In a nutshell, cancer is the term for a situation when the body’s immune system is not able to stop malignant cells from multiplying and forming tumors. It is the leading cause of death in dogs, claiming almost 47% of our canine companions. It’s also the cause of death for more than a third of our feline pals. Cancer is more common in senior pets, though it can also afflict younger pets as well. There is no one single cause of cancer: genetics, viruses, hormones, and environmental conditions can all play a role.

Types Of Cancer

Pets can be affected by many different types of cancers. Cancer in pets is often found in the skin, bones, lymphatic system, digestive system, or reproductive system. With kitties, leukemia is the most common type. For dogs, it is lymphoma and mammary gland cancer.

Signs Of Cancer

The signs of cancer vary widely, depending on both the individual pet and the type of cancer. Some red flags are sudden weight changes, vomiting, dull fur, diarrhea, lack of appetite, lethargy, respiratory issues, and/or withdrawal.

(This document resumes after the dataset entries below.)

Record Env := MkEnv {
  e_hostname : option string; e_stamp : string; e_rand : string; e_stage_rand : string; e_created : string;
  e_started : Z; e_ended : Z;
  e_over : nat -> bool;                    (* the context is over before the i-th machine *)
  e_cancelled : nat -> nat -> bool;        (* ... before the j-th disk of the i-th machine *)
  e_mkdir : string -> bool; e_create : string -> bool; e_write : string -> nat -> bool; e_close : string -> bool;
  e_copy : copying;                        (* copying the configuration archive *)
  e_free : option Z;                       (* [Statfs] of the destination *)
  e_look : string -> source; e_dirsize : string -> Z;
  e_data_files : list (string * Z);        (* the regular files below the data directory *)
  e_entries : option (list (string * bool)); (* the data directory itself *)
  e_chunks : string -> list Z;             (* the writes an archive arrives in *)
  e_share : Z -> Z -> Z -> Z;              (* int(float64(written)/float64(total)*float64(span)) *)
  e_tar_size : list member -> Z; e_blob_size : blob -> Z; e_sha256 : blob -> string;
  e_checkpoint : nat -> string;            (* the name generated for the i-th machine *)
  e_volume : string -> option blob         (* what libvirt writes to a file it is given *)
}.

(** What the process wires into the runner; [None]: a nil closure. *)
Record Runner := MkRunner {
  rn_dataDir : string; MaxFileSizeMB : Z; VerifyOnWrite : bool;
  vms : option (res string (list VM));
  xmlSource : option (string -> option string);
  snapSource : string -> list SnapshotBackup;
  exportSource : option (VM -> option string);
  beginBackup : option (string -> string -> string -> bool);
  alertFunc : bool
}.

Definition with_progress (p : Z) (stage msg : string) (j : Job) : Job :=
  MkJob (jb_ID j) (jb_ScheduleID j) (jb_TargetID j) (jb_Mode j) (jb_CheckpointID j) (jb_StartedAt j) (jb_EndedAt j) (jb_Filename j)
    (jb_Size j) (jb_Filenames j) (jb_Files j) (jb_Status j) (jb_Error j) p msg stage (jb_VMID j) (jb_VMName j) (jb_Destination j)
    (jb_ScopeVMID j).
Definition with_mode (mode : string) (j : Job) : Job :=
  MkJob (jb_ID j) (jb_ScheduleID j) (jb_TargetID j) mode (jb_CheckpointID j) (jb_StartedAt j) (jb_EndedAt j) (jb_Filename j)
    (jb_Size j) (jb_Filenames j) (jb_Files j) (jb_Status j) (jb_Error j) (jb_Progress j) (jb_Message j) (jb_Stage j) (jb_VMID j)
    (jb_VMName j) (jb_Destination j) (jb_ScopeVMID j).
Definition with_message (msg : string) (j : Job) : Job := with_progress (jb_Progress j) (jb_Stage j) msg j.
Definition with_checkpoint (id : string) (j : Job) : Job :=
  MkJob (jb_ID j) (jb_ScheduleID j) (jb_TargetID j) (jb_Mode j) id (jb_StartedAt j) (jb_EndedAt j) (jb_Filename j)
    (jb_Size j) (jb_Filenames j) (jb_Files j) (jb_Status j) (jb_Error j) (jb_Progress j) (jb_Message j) (jb_Stage j) (jb_VMID j)
    (jb_VMName j) (jb_Destination j) (jb_ScopeVMID j).
Definition with_outcome (ended size : Z) (filename : string) (files : list JobFile) (status err stage : string) (j : Job) : Job :=
  MkJob (jb_ID j) (jb_ScheduleID j) (jb_TargetID j) (jb_Mode j) (jb_CheckpointID j) (jb_StartedAt j) ended filename
    size (map jf_Filename files) files status err 100 "" stage (jb_VMID j) (jb_VMName j) (jb_Destination j) (jb_ScopeVMID j).
Definition new_job (targetID scheduleID scopeVM : string) (now : Z) : Job :=
  MkJob "" scheduleID targetID "" "" now time_zero "" 0 [] [] "running" "" 0 "" "" "" "" "" scopeVM.

Section Run.
Context (EvalSymlinks : string -> option string) (sort_by : forall A, (A -> Z) -> list A -> list A).
Context {WT WS WJ WC WV CW : Type} `{!Disks WT WS WJ WC WV} `{!Persist (list Chain) CW}.
Context (key_ok : string -> bool) (presents : string -> option (string * string)) (accepts : Target -> bool)
        (net : nat -> bool) (minio_ok : string -> bool) (observe : string -> blob -> option blob) (bucket_there : bool).
Context (env : Env) (rn : Runner).

Record World := MkWorld {
  w_store : Store (WT := WT) (WS := WS) (WJ := WJ) (WC := WC) (WV := WV);
  w_job : Job; w_fs : tree; w_remote : remote; w_chain : CW; w_alerts : list (string * string); w_prune : list Target
}.
Definition set_store (v : Store) (w : World) : World :=
  MkWorld v (w_job w) (w_fs w) (w_remote w) (w_chain w) (w_alerts w) (w_prune w).
Definition set_job (v : Job) (w : World) : World :=
  MkWorld (w_store w) v (w_fs w) (w_remote w) (w_chain w) (w_alerts w) (w_prune w).
Definition set_fs (v : tree) (w : World) : World :=
  MkWorld (w_store w) (w_job w) v (w_remote w) (w_chain w) (w_alerts w) (w_prune w).
Definition set_remote (v : remote) (w : World) : World :=
  MkWorld (w_store w) (w_job w) (w_fs w) v (w_chain w) (w_alerts w) (w_prune w).
Definition set_chain (v : CW) (w : World) : World :=
  MkWorld (w_store w) (w_job w) (w_fs w) (w_remote w) v (w_alerts w) (w_prune w).

(** The files of a run and their bytes; a failure carries those that the code
    returns with it. *)
Definition acc : Type := list JobFile * Z.
Abbreviation M := (SE World (acc * string)).
Definition fail {A} (a : acc) (msg : string) : M A := se_fail (a, msg).

Definition update_job (j : Job) : M unit := se_modify (fun w => set_store (UpdateJob sort_by j (w_store w)).2 w).
(** The closure [report]: errors of the store are logged. *)
Definition report (p : Z) (stage : string) : M unit :=
  _ ← se_modify (fun w => set_job (with_progress p stage "" (w_job w)) w);
  w ← se_get; update_job (w_job w).
Fixpoint report_all (stage : string) (ps : list Z) : M unit :=
  match ps with [] => mret tt | p :: ps => _ ← report p stage; report_all stage ps end.

Definition put_file (p : string) (b : blob) : M unit := se_modify (fun w => set_fs (<[p := b]> (w_fs w)) w).
Definition remove_file (p : string) : M unit := se_modify (fun w => set_fs (delete p (w_fs w)) w).

(** [O_EXCL], up to [n] times on the same name. *)
Fixpoint attempts (n : nat) (p : string) (a : acc) : M unit :=
  match n with
  | O => fail a "could not allocate a unique output path"
  | S n => w ← se_get;
      if bool_decide (is_Some (w_fs w !! p)) then attempts n p a
      else if e_create env p then put_file p NoData else fail a "create"
  end.

Definition host_name : string := match e_hostname env with Some h => map_str (fun c => if Ascii.eqb c " " then "_"%char else c) h | None => "unknown" end.
Definition run_file (name : string) : string := archive_name host_name (e_stamp env) (e_rand env) name.
Definition allocateOutputPath (dir name : string) (a : acc) : M (string * string) :=
  let filename := run_file name in
  _ ← attempts 16 (GoPath.Join [dir; filename]) a; mret (filename, GoPath.Join [dir; filename]).
Definition open_file (p : string) (a : acc) : M unit :=
  _ ← se_guard (negb (e_create env p)) (a, "create"); put_file p NoData.

(** [byteProgressWriter]: the percentages it reports. *)
Fixpoint ticks (total base span written last : Z) (chunks : list Z) : list Z :=
  match chunks with
  | [] => []
  | n :: chunks =>
      let written := wrap64 (written + n) in
      if 0 <? total then
        let pct := Z.min (base + e_share env written total span) (base + span) in
        if last <? pct then pct :: ticks total base span written pct chunks else ticks total base span written last chunks
      else ticks total base span written last chunks
  end.
(** ** A run ends its job *)

Lemma launch_known newid targetID scheduleID only w tgt j w' :
  launch sort_by env newid targetID scheduleID only w = (Ok (tgt, j), w') ->
  tracked j (targets (w_store w)) (set_job j w') /\ jb_TargetID j = targetID /\ jb_ScheduleID j = scheduleID /\
  (exists t, GetTarget targetID (w_store w) = Some t /\ tg_Enabled t = true /\ tgt = narrowed only t) /\
  jb_ScopeVMID j = match only with [v] => v | _ => "" end.
Proof.
  unfold launch. destruct (GetTarget targetID (w_store w)) as [t|] eqn:Et; [|done]. destruct (tg_Enabled t) eqn:Een; cbn [negb]; [|done].
  unfold RecordJob. set (j1 := if nonempty _ then _ else _). set (j2 := if is_zero _ then _ else _). rewrite run_modify, run_bind.
  unfold persist, saveJobs. cbn. destruct (save _ _) as [[] d]; [|done]. cbn. intros [= <- <- <-].
  assert (jb_TargetID j2 = targetID /\ jb_ScheduleID j2 = scheduleID /\ jb_ScopeVMID j2 = match only with [v] => v | _ => "" end) as (H1 & H2 & H3).
  { unfold j2, j1. by destruct (is_zero _); destruct (nonempty _). }
  split_and!; [|done|done|by exists t|done]. split; cbn; try done. by rewrite lookup_insert_eq.
Qed.

Lemma finish_tracked j0 ts a st e stage w : tracked j0 ts w ->
  jobs (w_store (finish sort_by env a st e stage w)) !! jb_ID j0 = Some (w_job (finish sort_by env a st e stage w)) /\
  tracked j0 ts (finish sort_by env a st e stage w).
Proof.
  intros Hw. unfold finish. cbn. split.
  - rewrite UpdateJob_jobs. cbn. destruct Hw as [-> _ _ _ Hk _]. rewrite bool_decide_eq_true_2 by done. by rewrite lookup_insert_eq.
  - destruct Hw. split; cbn; [done..| |by rewrite UpdateJob_targets]. rewrite UpdateJob_jobs. cbn. destruct (bool_decide _); [|done].
    rewrite tr_id0. by rewrite lookup_insert_eq.
Qed.

Lemma last_run_jobs id st e w : jobs (w_store (last_run sort_by env id st e w)) = jobs (w_store w) /\
  targets (w_store (last_run sort_by env id st e w)) = targets (w_store w) /\ w_job (last_run sort_by env id st e w) = w_job w.
Proof. unfold last_run. destruct (nonempty id); [|done]. cbn. by destruct (SetScheduleLastRun_jobs id st e time_zero (e_ended env) (w_store w)) as [-> ->]. Qed.
Lemma alert_store l x w : w_store (alert rn l x w) = w_store w /\ w_job (alert rn l x w) = w_job w.
Proof. unfold alert. by destruct (alertFunc rn). Qed.

(** The state a run hands to the transfer. *)
Definition begun (tgt : Target) (job : Job) (scheduleID : string) (w : world) : string * world :=
  let w := (report sort_by 1 "preparing" (set_job job w)).2 in
  let mode := run_mode tgt scheduleID w in
  let w := set_job (with_mode mode (w_job w)) w in
  if String.eqb mode "incremental" && negb (canIncremental rn tgt)
  then ("full", set_job (with_mode "full" (with_message "incremental_unavailable_fallback_full" (w_job w))) w) else (mode, w).

Lemma runJob_begun tgt job scheduleID w :
  run tgt job scheduleID w =
  let '(mode, w1) := begun tgt job scheduleID w in
  let '((a, err), w) := transfer EvalSymlinks sort_by key_ok presents accepts net minio_ok observe bucket_there env rn tgt mode w1 in
  match err with
  | Some e =>
      let w := alert rn "error" "Backup failed" (last_run sort_by env scheduleID "error" e (finish sort_by env a "error" e "failed" w)) in
      ((w_job w, Some e), w)
  | None =>
      let w := alert rn "info" "Backup completed" (finish sort_by env a "success" "" "done" w) in
      let w := if retention_enabled (tg_Retention tgt)
               then MkWorld (w_store w) (w_job w) (w_fs w) (w_remote w) (w_chain w) (w_alerts w) (w_prune w ++ [tgt]) else w in
      let w := last_run sort_by env scheduleID "success" "" w in
      ((w_job w, None), w)
  end.
Proof. unfold runJob, begun. by destruct (_ && _). Qed.

Lemma begun_tracked tgt job scheduleID w : is_Some (jobs (w_store w) !! jb_ID job) ->
  tracked job (targets (w_store w)) (begun tgt job scheduleID w).2.
Proof.
  intros Hk. assert (tracked job (targets (w_store w)) (set_job job w)) as H0 by (by split).
  apply (tracked_report _ _ 1 "preparing") in H0. unfold begun. destruct (_ && _); destruct H0; by split.
Qed.

(** C7: Every run ends its job.  Whatever the host, libvirt, the network and the
    disk under the store do, when a run returns, its job is the one it was given (same
    id, target, schedule and machine), it is over (100 percent, an end time, no
    leftover message), it is marked as successful or as failed with the error that the
    run returns, this is what the store shows for it, and no target has changed. *)
Theorem every_run_ends_its_job tgt job scheduleID w j err w' :
  is_Some (jobs (w_store w) !! jb_ID job) ->
  run tgt job scheduleID w = ((j, err), w') ->
  (jb_ID j = jb_ID job /\ jb_TargetID j = jb_TargetID job /\ jb_ScheduleID j = jb_ScheduleID job /\ jb_ScopeVMID j = jb_ScopeVMID job) /\
  (jb_Progress j = 100 /\ jb_EndedAt j = e_ended env /\ jb_Message j = "") /\
  match err with
  | None => jb_Status j = "success" /\ jb_Error j = "" /\ jb_Stage j = "done"
  | Some e => jb_Status j = "error" /\ jb_Error j = e /\ jb_Stage j = "failed"
  end /\
  jobs (w_store w') !! jb_ID job = Some j /\ targets (w_store w') = targets (w_store w).
Proof.
  intros Hk. rewrite runJob_begun. apply (begun_tracked tgt job scheduleID) in Hk. destruct (begun _ _ _ _) as [mode w1]. cbn [snd] in Hk.
  apply (tracked_transfer _ _ tgt mode) in Hk. destruct (transfer _ _ _ _ _ _ _ _ _ _ _ _ _ w1) as [[a e] w2]. cbn [snd] in Hk.
  destruct e as [e|]; intros [= <- <- <-].
  - destruct (finish_tracked _ _ a "error" e "failed" _ Hk) as [Hj Ht].
    destruct (alert_store "error" "Backup failed" (last_run sort_by env scheduleID "error" e (finish sort_by env a "error" e "failed" w2))) as [-> ->].
    destruct (last_run_jobs scheduleID "error" e (finish sort_by env a "error" e "failed" w2)) as (-> & -> & ->).
    destruct Ht. split_and!; done.
  - destruct (finish_tracked _ _ a "success" "" "done" _ Hk) as [Hj Ht]. set (w3 := if retention_enabled _ then _ else _).
    destruct (last_run_jobs scheduleID "success" "" w3) as (-> & -> & ->).
    destruct (alert_store "info" "Backup completed" (finish sort_by env a "success" "" "done" w2)) as [E1 E2].
    assert (w_store w3 = w_store (finish sort_by env a "success" "" "done" w2) /\ w_job w3 = w_job (finish sort_by env a "success" "" "done" w2)) as [-> ->].
    { unfold w3. destruct (retention_enabled _); cbn; by rewrite E1, E2. }
    destruct Ht. split_and!; done.
Qed.
End RunFacts.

You may also notice lumps or bumps. Any of these things—or anything else that seems off—should warrant an immediate call to the vet. Speaking of vets, keeping up with your furry buddy’s appointments is very important. Exams and screenings can reveal minor changes that may reveal a developing issue long before your pet shows symptoms.

Treatment

Now for the good news! Over the past few decades, treatment for cancer in both people and pets have come a long way. In addition to fine-tuning traditional methods, such as chemotherapy and radiation, researchers are finding additional benefits in alternative therapies, such as acupuncture, for instance. If your pet is diagnosed, you don’t necessarily need to choose between traditional and alternative treatments. Many of them complement each other, and work very well together. Of course, treatment options are always done on a case-by-case basis. Ask your vet for more information. Do you have questions about your pet’s health or care? Contact us, your Bend, OR pet clinic, today!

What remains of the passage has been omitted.